- Task details -
Which lines of the entries below run from the one holding "Lemma markLeaseUnknownTx_event c" to the one holding "eapply appendLeaseEventTx_event; [exact", inclusive? Set down exactly those lines and no others.

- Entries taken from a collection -
(* ===== verification/LeaseEvents.v ===== *)
(** * The evidence of an open lease

    Lease and attempt events are written once per type, and a second, different
    event of a type is a conflict that rolls its transaction back.  [event_inv]
    is why this never happens to the transactions that end a lease: while a
    lease is ACTIVE none of the events that end it, or its attempt, has been
    recorded.  So fencing and expiry cannot be blocked by evidence, and a sweep
    of due leases makes progress until none is left. *)

From S2P Require Import Prelude GoStd GoJson Envelope Inventory ControlDb CommandEvents HostTrust SessionRegistry.
From S2P Require Import Receipts HostInventory Execution Verification Outbox ControlFrames CommandSteps.
Local Open Scope Z_scope.
Local Open Scope go_scope.

(** ** The invariant *)

(** The events that end a lease, and those that end an attempt. *)
Definition lease_end (type : string) : bool := existsb (String.eqb type) ["CONSUMED"; "FENCED"; "EXPIRED"]%string.
Definition attempt_end (type : string) : bool := existsb (String.eqb type) ["UNKNOWN"; "RESULT_ACCEPTED"]%string.

Definition events_of {K} `{Countable K} (m : gmap K (list event)) (k : K) : list event := default [] (m !! k).

Definition lease_open (d : db) (c : string) (l : lease_row) : Prop :=
  (forall t, lease_end t = true -> event_of t (events_of (lease_events d) (c, lse_generation l)) = None)
  /\ (forall t, attempt_end t = true ->
        event_of t (events_of (attempt_events d) (c, grt_attempt (lse_grant l))) = None).

(** [event_inv_on P]: only the leases of the commands of [P] need be open. *)
Record event_inv_on (P : string -> Prop) (d : db) : Prop := MkEventInv {
  ev_lease c l : leases d !! c = Some l ->
    is_Some (lease_grants d !! (c, lse_generation l)) /\ is_Some (attempts d !! (c, grt_attempt (lse_grant l)));
  ev_new_lease c g : lease_grants d !! (c, g) = None -> lease_events d !! (c, g) = None;
  ev_new_attempt c i : attempts d !! (c, i) = None -> attempt_events d !! (c, i) = None;
  ev_open c l : P c -> leases d !! c = Some l -> is_active l = true -> lease_open d c l;
}.
Definition event_inv : db -> Prop := event_inv_on (fun _ => True).

Definition event_tables (d : db) := (leases d, lease_grants d, attempts d, lease_events d, attempt_events d).

(** A transaction that keeps the invariant. *)
Definition event_step (d d' : db) : Prop := event_inv d -> event_inv d'.

#[export] Instance event_step_preorder : PreOrder event_step.
Proof. split; [by intros d I|]. intros a b c H1 H2 I. by apply H2, H1. Qed.

Lemma event_inv_tables P d d' : event_tables d' = event_tables d -> event_inv_on P d -> event_inv_on P d'.
Proof.
  intros [= E1 E2 E3 E4 E5] [I1 I2 I3 I4]. split; unfold lease_open; rewrite ?E1, ?E2, ?E3, ?E4, ?E5; done.
Qed.

Lemma event_inv_weaken (P Q : string -> Prop) d : (forall c, Q c -> P c) -> event_inv_on P d -> event_inv_on Q d.
Proof. intros H [I1 I2 I3 I4]. split; auto. Qed.

Lemma same_event_tables d d' : event_tables d' = event_tables d -> event_step d d'.
Proof. intros E I. by eapply event_inv_tables. Qed.

(** ** Events *)

Lemma events_append {K} `{Countable K} (k k' : K) e (m : gmap K (list event)) :
  events_of (append_event k e m) k' = if decide (k = k') then events_of m k ++ [e] else events_of m k'.
Proof.
  unfold events_of, append_event. destruct (decide (k = k')) as [<-|Hne].
  - by rewrite lookup_insert_eq.
  - by rewrite lookup_insert_ne.
Qed.

Lemma event_of_app t es e : evt_type e <> t -> event_of t (es ++ [e]) = event_of t es.
Proof.
  intros Ht. unfold event_of. induction es as [|x es IH]; cbn.
  - apply String.eqb_neq in Ht. by rewrite Ht.
  - by destruct (evt_type x ==s t).
Qed.

Lemma appendLeaseEventTx_event P c g t p d d' : appendLeaseEventTx c g t p d = Ok d' ->
  is_Some (lease_grants d !! (c, g)) -> (P c -> lease_end t = false) ->
  event_inv_on P d -> event_inv_on P d'.
Proof.
  unfold appendLeaseEventTx. intros H Hg Ht I. destruct (event_of t _) eqn:Eo; open_tx; [done|].
  destruct I as [I1 I2 I3 I4]. split; cbn; [done| |done|].
  - intros c' g' Hn. unfold append_event. rewrite lookup_insert_ne; [by apply I2|]. intros [= <- <-].
    rewrite Hn in Hg. by destruct Hg.
  - intros c' l HP Hl Ha. destruct (I4 c' l HP Hl Ha) as [O1 O2]. split; [|done]. intros t' Ht'. cbn.
    rewrite events_append. destruct (decide _) as [E|]; [rewrite E; injection E as -> _|by apply O1].
    rewrite event_of_app; [by apply O1|]. cbn. intros <-. by rewrite Ht in Ht'.
Qed.

Lemma appendAttemptEventTx_event P c i t r p d d' : appendAttemptEventTx c i t r p d = Ok d' ->
  (P c -> attempt_end t = false) -> event_inv_on P d -> event_inv_on P d'.
Proof.
  unfold appendAttemptEventTx. intros H Ht I.
  destruct (if t ==s "STALE_RESULT_REJECTED" then _ else _) eqn:Eo; open_tx; [done|].
  destruct I as [I1 I2 I3 I4]. split; cbn; [done|done| |].
  - intros c' i' Hn. unfold append_event. rewrite lookup_insert_ne; [by apply I3|]. intros [= <- <-]. congruence.
  - intros c' l HP Hl Ha. destruct (I4 c' l HP Hl Ha) as [O1 O2]. split; [done|]. intros t' Ht'. cbn.
    rewrite events_append. destruct (decide _) as [E|]; [rewrite E; injection E as -> _|by apply O2].
    rewrite event_of_app; [by apply O2|]. cbn. intros <-. by rewrite Ht in Ht'.
Qed.

(** What the two functions keep. *)
Definition row_tables (d : db) :=
  (leases d, lease_grants d, attempts d, command_states d, commands d, results d, authorities d).

Lemma appendLeaseEventTx_rows c g t p d d' : appendLeaseEventTx c g t p d = Ok d' -> row_tables d' = row_tables d.
Proof. unfold appendLeaseEventTx. intros. open_tx; reflexivity. Qed.
Lemma appendAttemptEventTx_rows c i t r p d d' :
  appendAttemptEventTx c i t r p d = Ok d' -> row_tables d' = row_tables d.
Proof. unfold appendAttemptEventTx. intros. open_tx; reflexivity. Qed.

Lemma set_job_state_of_tables c s d : event_tables (set_job_state_of c s d) = event_tables d.
Proof. unfold set_job_state_of. by destruct (commands d !! c). Qed.

(** ** Ending a lease *)

Lemma retire_lease_event e c d : e <> "ACTIVE"%string -> event_inv d ->
  event_inv (d <| leases ::= alter (retire e) c |>).
Proof.
  intros He [I1 I2 I3 I4]. split; cbn; [|done|done|].
  - intros k l Hl. rewrite alter_lookup in Hl. destruct (leases d !! k) as [l0|] eqn:El; [|done].
    destruct (c =? k)%string; injection Hl as <-; [destruct (retire_grant e l0) as [-> ->]|]; by apply (I1 k).
  - intros k l _ Hl Ha. rewrite alter_lookup in Hl. destruct (leases d !! k) as [l0|] eqn:El; [|done].
    destruct (c =? k)%string; injection Hl as <-; [by rewrite is_active_retire in Ha|by apply (I4 k)].
Qed.

Lemma markLeaseUnknownTx_event c g i e r d d' l : e <> "ACTIVE"%string ->
  leases d !! c = Some l -> lse_generation l = g ->
  markLeaseUnknownTx c g i e r d = Ok d' -> event_step d d'.
Proof.
  intros He Hl Hg H I. unfold markLeaseUnknownTx in H.
  apply bind_Ok_inv in H as (d1 & H1 & H). apply bind_Ok_inv in H as (d2 & H2 & H). injection H as <-.
  eapply event_inv_tables; [apply set_job_state_of_tables|].
  assert (event_inv_on (fun k => k <> c) d2) as I2.
  { eapply appendAttemptEventTx_event; [exact H2|done|].
    eapply appendLeaseEventTx_event; [exact H1| |done|].
    - cbn. rewrite <- Hg. by apply (ev_lease _ _ I).
    - eapply event_inv_weaken; [|by apply (retire_lease_event e c)]. done. }
  apply appendLeaseEventTx_rows in H1 as [= R1 _ _ _ _ _ _].
  apply appendAttemptEventTx_rows in H2 as [= R2 _ _ _ _ _ _].
  destruct I2 as [J1 J2 J3 J4]. split; [done..|]. intros k l' _ Hl' Ha.
  apply J4; [|done..]. intros ->. cbn in Hl'. rewrite R2, R1 in Hl'. cbn in Hl'.
  rewrite lookup_alter_eq, Hl in Hl'. injection Hl' as <-. fold (retire e l) in Ha. by rewrite is_active_retire in Ha.
Qed.

(** Ending an ACTIVE lease cannot fail. *)
Lemma markLeaseUnknownTx_total c e r d l : lease_end e = true -> event_inv d ->
  leases d !! c = Some l -> is_active l = true ->
  exists d', markLeaseUnknownTx c (lse_generation l) (grt_attempt (lse_grant l)) e r d = Ok d'.
Proof.
  intros He I Hl Ha. destruct (ev_open _ _ I c l) as [O1 O2]; [done..|].
  destruct (ev_lease _ _ I c l Hl) as [_ [x Hx]].
  unfold markLeaseUnknownTx, appendLeaseEventTx, appendAttemptEventTx. cbn.
  unfold events_of in O1, O2. rewrite O1 by done. cbn. rewrite O2 by done. rewrite Hx. cbn. eauto.
Qed.

(** ** Fencing *)

Lemma fmap_filter_NoDup {A B} (f : A -> B) (p : A -> bool) (l : list A) :
  NoDup (f <$> l) -> NoDup (f <$> List.filter p l).
Proof.
  induction l as [|a l IH]; cbn; [done|]. intros [Hn Hd]%NoDup_cons. destruct (p a); cbn; [|by apply IH].
  apply NoDup_cons. split; [|by apply IH]. rewrite list_elem_of_fmap. intros (x & Hx & Hin). apply Hn.
  apply list_elem_of_In, filter_In in Hin as [Hin _]. rewrite Hx. by apply list_elem_of_fmap_2, list_elem_of_In.
Qed.

Lemma active_leases_NoDup h d : NoDup (fst <$> active_leases h d).
Proof.
  unfold active_leases. rewrite sort_perm. apply fmap_filter_NoDup, NoDup_fst_map_to_list.
Qed.

(** A list of ACTIVE leases can be ended one after the other. *)
Lemma fence_leases_total r kls : forall d, event_inv d -> NoDup (fst <$> kls) ->
  (forall k l, (k, l) ∈ kls -> leases d !! k = Some l /\ is_active l = true) ->
  exists d', foldM (fence_lease r) kls d = Ok d' /\ event_inv d'.
Proof.
  induction kls as [|[k l] kls IH]; intros d I Hd Hk; cbn [foldM]; [eauto|].
  cbn in Hd. apply NoDup_cons in Hd as [Hn Hd]. destruct (Hk k l) as [Hl Ha]; [left|].
  destruct (markLeaseUnknownTx_total k "FENCED" r d l) as [d1 E1]; [done..|].
  change (fence_lease r d (k, l)) with (markLeaseUnknownTx k (lse_generation l) (grt_attempt (lse_grant l)) "FENCED" r d).
  rewrite E1. cbn [mbind res_bind]. apply IH; [|done|].
  - eapply markLeaseUnknownTx_event; [|exact Hl|done|exact E1|done]. discriminate.
  - intros k' l' Hin. destruct (Hk k' l') as [Hl' Ha']; [by right|]. split; [|done].
    apply markLeaseUnknownTx_ended in E1 as [_ _ _ L _]. rewrite L.
    destruct (String.eqb_spec k k') as [<-|]; [|by rewrite Hl'].
    exfalso. apply Hn. by apply (list_elem_of_fmap_2 fst _ _ Hin).
Qed.

Lemma fenceHostCommandLeasesTx_total h r d : event_inv d ->
  exists d', fenceHostCommandLeasesTx h r d = Ok d' /\ event_inv d'.
Proof.
  intros I. apply fence_leases_total; [done|apply active_leases_NoDup|].
  intros k l H. apply active_leases_spec in H as [Hl H]. split; [done|].
  unfold on_host in H. rewrite Hl in H. by bools.
Qed.

Lemma fence_total h r d : event_inv d ->
  exists d', fenceHostOperationAuthorityTx h r d = Ok d' /\ event_inv d'.
Proof.
  intros I. unfold fenceHostOperationAuthorityTx.
  destruct (authorities d !! h) as [a|]; [destruct (aut_state a ==s "ARMED")|];
    apply fenceHostCommandLeasesTx_total; try done; by eapply event_inv_tables; [|exact I].
Qed.

Lemma fence_event h r d d' : fenceHostOperationAuthorityTx h r d = Ok d' -> event_step d d'.
Proof. intros H I. destruct (fence_total h r d I) as (d1 & E & I1). congruence. Qed.

(** ** The other transactions *)

Ltac quiet_tx := apply same_event_tables; reflexivity.

Lemma distrust_event good h r d d' : distrust good h r d = Ok d' -> event_step d d'.
Proof.
  unfold distrust. intros H. apply fence_event in H. etrans; [|exact H]. destruct good; quiet_tx.
Qed.

Lemma RecordEnrollmentDecision_event e d d' : RecordEnrollmentDecision e d = Ok d' -> event_step d d'.
Proof.
  unfold RecordEnrollmentDecision, insert_decision. intros H. open_tx; try done.
  all: match goal with H : distrust _ _ _ _ = Ok _ |- _ => apply distrust_event in H; etrans; [|exact H] end; quiet_tx.
Qed.

Lemma RecordAgentCredentialBinding_event b d d' : RecordAgentCredentialBinding b d = Ok d' -> event_step d d'.
Proof.
  unfold RecordAgentCredentialBinding, insert_credential_evidence. intros H. open_tx; try done.
  all: match goal with H : distrust _ _ _ _ = Ok _ |- _ => apply distrust_event in H; etrans; [|exact H] end; quiet_tx.
Qed.
Definition AcceptInternalCommandDelivery (failure : outage) (now : Z) (consumer messageID payloadDigest : string)
    (e : Envelope) (maxMessageBytes : Z) (d : db) : db * InternalDeliveryInboxDecision * option goerr :=
  if check_delivery consumer messageID payloadDigest || (MessageID e ==s "")
  then (d, zero_decision, Some ErrInternalDeliveryConflict) else
  match Validate e maxMessageBytes with
  | Err err => (d, zero_decision, Some err)
  | Ok _ =>
      match DecodeCommandLease (Payload e) with
      | Err _ => (d, zero_decision, Some ErrInternalDeliveryConflict)
      | Ok lease =>
          if (cl_HostID lease !=s HostIdentity e) || (cl_SessionGeneration lease !=z i64 (SessionGeneration e))
             || (cl_CommandID lease !=s CorrelationKey e) || (Sequence e !=z u64 (cl_AttemptIndex lease))
          then (d, zero_decision, Some ErrInternalDeliveryConflict) else
          match inbox_tx consumer messageID payloadDigest failure
                  (fun d => is_Ok (snd (loadCurrentCommandDeliveryTx now lease d))) d with
          | InboxConflict d' => (d', MkInboxDecision "" false lease, Some ErrInternalDeliveryConflict)
          | InboxDecided d' state duplicate None => (d', MkInboxDecision state duplicate lease, None)
          | InboxDecided _ _ _ (Some err) =>
              (d, zero_decision, Some (Wrapf "accept internal Command delivery: %w" [] err))
          end
      end
  end.

(** ** Verification requests *)

Definition CommandVerificationDeliverySchema : string := "kim.internal.command-verification-delivery/v1".

(** The intent has the members of a [VerificationRequest], and no others. *)
Record CommandVerificationDeliveryIntent := MkVerificationIntent {
  vi_SchemaVersion : string; vi_CommandID : string; vi_AttemptIndex : Z; vi_HostID : string;
  vi_SessionGeneration : Z; vi_CommandType : string; vi_CommandSchemaVersion : string;
  vi_TargetResourceID : string; vi_CommandPayload : bytes; vi_CommandPayloadDigest : string;
}.

(** [canonicalJSONDigest]; the text of its error is not used. *)
Definition canonicalJSONDigest (payload : bytes) : option string :=
  j ← unmarshal payload; value ← any_value j; Some (digestBytes (marshal value)).

Definition request_of_intent (intent : CommandVerificationDeliveryIntent) : VerificationRequest :=
  MkVerificationRequest VerificationRequestSchema (vi_CommandID intent) (vi_AttemptIndex intent) (vi_HostID intent)
    (vi_SessionGeneration intent) (vi_CommandType intent) (vi_CommandSchemaVersion intent)
    (vi_TargetResourceID intent) (vi_CommandPayload intent) (vi_CommandPayloadDigest intent).

(** [RecoverCommandVerificationDelivery]: every error of its query is taken for
    a stale authority. *)
Definition RecoverCommandVerificationDelivery (failure : outage) (intent : CommandVerificationDeliveryIntent) (d : db) :
    res VerificationRequest :=
  fail_if ((vi_SchemaVersion intent !=s CommandVerificationDeliverySchema) || (vi_CommandID intent ==s "")
           || (vi_AttemptIndex intent <? 1) || (vi_HostID intent ==s "") || (vi_SessionGeneration intent <? 1)
           || (len (vi_CommandPayloadDigest intent) !=z 64)) ErrInternalDeliveryConflict;;
  match failure, LoadCommandVerificationCandidate (vi_CommandID intent) d with
  | NoOutage, Ok c =>
      fail_if ((vc_HostID c !=s vi_HostID intent) || (vc_SessionGeneration c !=z vi_SessionGeneration intent)
               || (vc_AttemptIndex c !=z vi_AttemptIndex intent) || (vc_CommandType c !=s vi_CommandType intent)
               || (vc_SchemaVersion c !=s vi_CommandSchemaVersion intent)
               || (vc_TargetResourceID c !=s vi_TargetResourceID intent)
               || (vc_PayloadDigest c !=s vi_CommandPayloadDigest intent)
               || bool_decide (canonicalJSONDigest (vi_CommandPayload intent) <> Some (vi_CommandPayloadDigest intent)))
        ErrInternalDeliveryConflict;;
      Ok (request_of_intent intent)
  | _, _ => Err ErrInternalDeliveryStale
  end.

(** The query of [AcceptInternalVerificationDelivery] and its test *)
Definition verification_wanted (request : VerificationRequest) (d : db) : bool :=
  match (command ← commands d !! vr_CommandID request;
         current ← command_states d !! vr_CommandID request;
         session ← sessions d !! cmd_host command;
         authorization ← authorizations d !! cmd_host command;
         Some (command, current, session, authorization)) with
  | Some (command, current, session, authorization) =>
      (ses_state session ==s "CURRENT") && (ses_generation session =? vr_SessionGeneration request)
      && (ath_session authorization =? vr_SessionGeneration request) && (ath_state authorization ==s "AUTHORIZED")
      && (cmd_host command ==s vr_HostID request)
      && (cst_state current ==s "UNKNOWN") && (cst_attempt current =? vr_AttemptIndex request)
      && (cmd_type command ==s vr_CommandType request) && (cmd_schema command ==s vr_CommandSchemaVersion request)
      && (cmd_target command ==s vr_TargetResourceID request)
      && (cmd_digest command ==s vr_CommandPayloadDigest request)
  | None => false
  end.

Definition request_lease (request : VerificationRequest) : CommandLease :=
  zero_lease <| cl_HostID := vr_HostID request |> <| cl_SessionGeneration := vr_SessionGeneration request |>.

(** [AcceptInternalVerificationDelivery]: the error of its transaction is not
    returned. *)
Definition AcceptInternalVerificationDelivery (failure : outage) (consumer messageID payloadDigest : string)
    (e : Envelope) (maxMessageBytes : Z) (d : db) : db * InternalDeliveryInboxDecision * option goerr :=
  if check_delivery consumer messageID payloadDigest || (SchemaVersion e !=s VerificationRequestSchema)
  then (d, zero_decision, Some ErrInternalDeliveryConflict) else
  match Validate e maxMessageBytes with
  | Err err => (d, zero_decision, Some err)
  | Ok _ =>
      match DecodeVerificationRequest (Payload e) with
      | Err _ => (d, zero_decision, Some ErrInternalDeliveryConflict)
      | Ok request =>
          if (vr_HostID request !=s HostIdentity e) || (vr_SessionGeneration request !=z i64 (SessionGeneration e))
             || (vr_CommandID request !=s CorrelationKey e) || (vr_AttemptIndex request !=z i64 (Sequence e))
          then (d, zero_decision, Some ErrInternalDeliveryConflict) else
          if bool_decide (canonicalJSONDigest (vr_CommandPayload request) <> Some (vr_CommandPayloadDigest request))
          then (d, zero_decision, Some ErrInternalDeliveryConflict) else
          match inbox_tx consumer messageID payloadDigest failure (verification_wanted request) d with
          | InboxConflict d' => (d', MkInboxDecision "" false (request_lease request), Some ErrInternalDeliveryConflict)
          | InboxDecided d' state duplicate None => (d', MkInboxDecision state duplicate (request_lease request), None)
          | InboxDecided _ state duplicate (Some _) =>
              (d, MkInboxDecision state duplicate (request_lease request), None)
          end
      end
  end.

(** The candidates of [EnqueuePendingCommandVerifications], in the order of
    [updated_at], a column of kim.execution_commands_current that is not among
    the tables, and of the command's name. *)
Definition pending_order (updated_at : string -> Z) (a b : string) : bool :=
  (updated_at a <? updated_at b) || ((updated_at a =? updated_at b) && String.ltb a b).
Definition pending_intent (d : db) (commandID : string) : option CommandVerificationDeliveryIntent :=
  command ← commands d !! commandID;
  current ← command_states d !! commandID;
  session ← sessions d !! cmd_host command;
  authorization ← authorizations d !! cmd_host command;
  if (ses_state session ==s "CURRENT") && (ath_session authorization =? ses_generation session)
     && (ath_state authorization ==s "AUTHORIZED") && (cst_state current ==s "UNKNOWN")
  then Some (MkVerificationIntent CommandVerificationDeliverySchema commandID (cst_attempt current) (cmd_host command)
               (ses_generation session) (cmd_type command) (cmd_schema command) (cmd_target command)
               (jsonb_text (cmd_payload command)) (cmd_digest command))
  else None.
Definition pending_verifications (updated_at : string -> Z) (limit : Z) (d : db) :
    list CommandVerificationDeliveryIntent :=
  firstn (Z.to_nat limit)
    (omap (pending_intent d) (sort_Slice (pending_order updated_at) (fst <$> map_to_list (commands d)))).

(** [json.Marshal] of an intent: [None] when the payload is not JSON. *)
Definition verification_intent_json (intent : CommandVerificationDeliveryIntent) : option json :=
  payload ← raw_json (vi_CommandPayload intent);
  Some (JObj [("schema_version", JStr (vi_SchemaVersion intent)); ("command_id", JStr (vi_CommandID intent));
        ("attempt_index", JInt (vi_AttemptIndex intent)); ("host_id", JStr (vi_HostID intent));
        ("session_generation", JInt (vi_SessionGeneration intent)); ("command_type", JStr (vi_CommandType intent));
        ("command_schema_version", JStr (vi_CommandSchemaVersion intent));
        ("target_resource_id", JStr (vi_TargetResourceID intent)); ("command_payload", payload);
        ("command_payload_digest", JStr (vi_CommandPayloadDigest intent))]%string).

- Output -
Lemma markLeaseUnknownTx_event c g i e r d d' l : e <> "ACTIVE"%string ->
  leases d !! c = Some l -> lse_generation l = g ->
  markLeaseUnknownTx c g i e r d = Ok d' -> event_step d d'.
Proof.
  intros He Hl Hg H I. unfold markLeaseUnknownTx in H.
  apply bind_Ok_inv in H as (d1 & H1 & H). apply bind_Ok_inv in H as (d2 & H2 & H). injection H as <-.
  eapply event_inv_tables; [apply set_job_state_of_tables|].
  assert (event_inv_on (fun k => k <> c) d2) as I2.
  { eapply appendAttemptEventTx_event; [exact H2|done|].
    eapply appendLeaseEventTx_event; [exact H1| |done|].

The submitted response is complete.